(Dataset entries)
BEGIN
Lemma resolve_alias_returns cfg (t : ascii) : resolve_alias cfg t <> OutOfFuel.
Proof.
  unfold resolve_alias.
  repeat match goal with
         | |- context [if ?b then _ else _] => destruct b
         | |- context [match ?x with _ => _ end] => destruct x
         end; discriminate.
Qed.

Lemma read_tmpl_returns cfg (tm : tmpl) : read_tmpl cfg tm <> OutOfFuel.
Proof.
  unfold read_tmpl.
  pose proof (resolve_alias_returns cfg (nth (Z.to_nat (idx tm)) (tptr tm) zero))
    as Ha.
  destruct (resolve_alias cfg _) as [c | | |]; cbn [bind]; try congruence.
  destruct (directive_of c) as [[[d ty] sz] fl].
  pose proof (read_suffix_returns cfg c
                (skipn (Z.to_nat (idx tm + 1)) (tptr tm)) false (idx tm + 1) 1
                fl) as Hs.
  destruct (read_suffix cfg c _ false _ 1 fl) as [[[n cnt] f] | | |];
    cbn [bind]; congruence.
Qed.

(** The count that the suffix loop returns is the consume-all sentinel or an
    [int] that is not negative. *)
Lemma read_suffix_count_range cfg t :
  sizeof_int cfg = 4 ->
  forall s indigits n count flags n' count' flags',
    read_suffix cfg t s indigits n count flags = Ok (n', count', flags') ->
    -1 <= count < 2 ^ 31 -> -1 <= count' < 2 ^ 31.
Proof.
  intros Hz.
  induction s as [| ch s IH]; intros indigits n count flags n' count' flags';
    cbn [read_suffix].
  - intros [= _ <- _]. auto.
  - destruct (isdigit ch) eqn:Hd.
    + destruct indigits.
      * pose proof (int_cast_range cfg (count * 10 + (chr ch - chr "0")) Hz)
          as R.
        destruct (Z.ltb_spec (int_cast cfg (count * 10 + (chr ch - chr "0"))) 0)
          as [L | G]; [discriminate |].
        intros H _. apply IH in H; [exact H | lia].
      * pose proof (isdigit_value ch Hd) as R.
        intros H _. apply IH in H; [exact H | lia].
    + destruct (Ascii.eqb ch "*").
      * intros H _. apply IH in H; [exact H | lia].
      * destruct (is_modifier ch); [| intros [= _ <- _]; auto].
        destruct (negb _); [discriminate |].
        destruct (_ || _); [| destruct (Ascii.eqb ch "<")]; apply IH.
Qed.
END
**Try it**
In the answer, the lines from the first line of the data above through the line containing "ch Hd) as R." must appear exactly as written, with nothing else.

**Result for this task**
Lemma resolve_alias_returns cfg (t : ascii) : resolve_alias cfg t <> OutOfFuel.
Proof.
  unfold resolve_alias.
  repeat match goal with
         | |- context [if ?b then _ else _] => destruct b
         | |- context [match ?x with _ => _ end] => destruct x
         end; discriminate.
Qed.

Lemma read_tmpl_returns cfg (tm : tmpl) : read_tmpl cfg tm <> OutOfFuel.
Proof.
  unfold read_tmpl.
  pose proof (resolve_alias_returns cfg (nth (Z.to_nat (idx tm)) (tptr tm) zero))
    as Ha.
  destruct (resolve_alias cfg _) as [c | | |]; cbn [bind]; try congruence.
  destruct (directive_of c) as [[[d ty] sz] fl].
  pose proof (read_suffix_returns cfg c
                (skipn (Z.to_nat (idx tm + 1)) (tptr tm)) false (idx tm + 1) 1
                fl) as Hs.
  destruct (read_suffix cfg c _ false _ 1 fl) as [[[n cnt] f] | | |];
    cbn [bind]; congruence.
Qed.

(** The count that the suffix loop returns is the consume-all sentinel or an
    [int] that is not negative. *)
Lemma read_suffix_count_range cfg t :
  sizeof_int cfg = 4 ->
  forall s indigits n count flags n' count' flags',
    read_suffix cfg t s indigits n count flags = Ok (n', count', flags') ->
    -1 <= count < 2 ^ 31 -> -1 <= count' < 2 ^ 31.
Proof.
  intros Hz.
  induction s as [| ch s IH]; intros indigits n count flags n' count' flags';
    cbn [read_suffix].
  - intros [= _ <- _]. auto.
  - destruct (isdigit ch) eqn:Hd.
    + destruct indigits.
      * pose proof (int_cast_range cfg (count * 10 + (chr ch - chr "0")) Hz)
          as R.
        destruct (Z.ltb_spec (int_cast cfg (count * 10 + (chr ch - chr "0"))) 0)
          as [L | G]; [discriminate |].
        intros H _. apply IH in H; [exact H | lia].
      * pose proof (isdigit_value ch Hd) as R.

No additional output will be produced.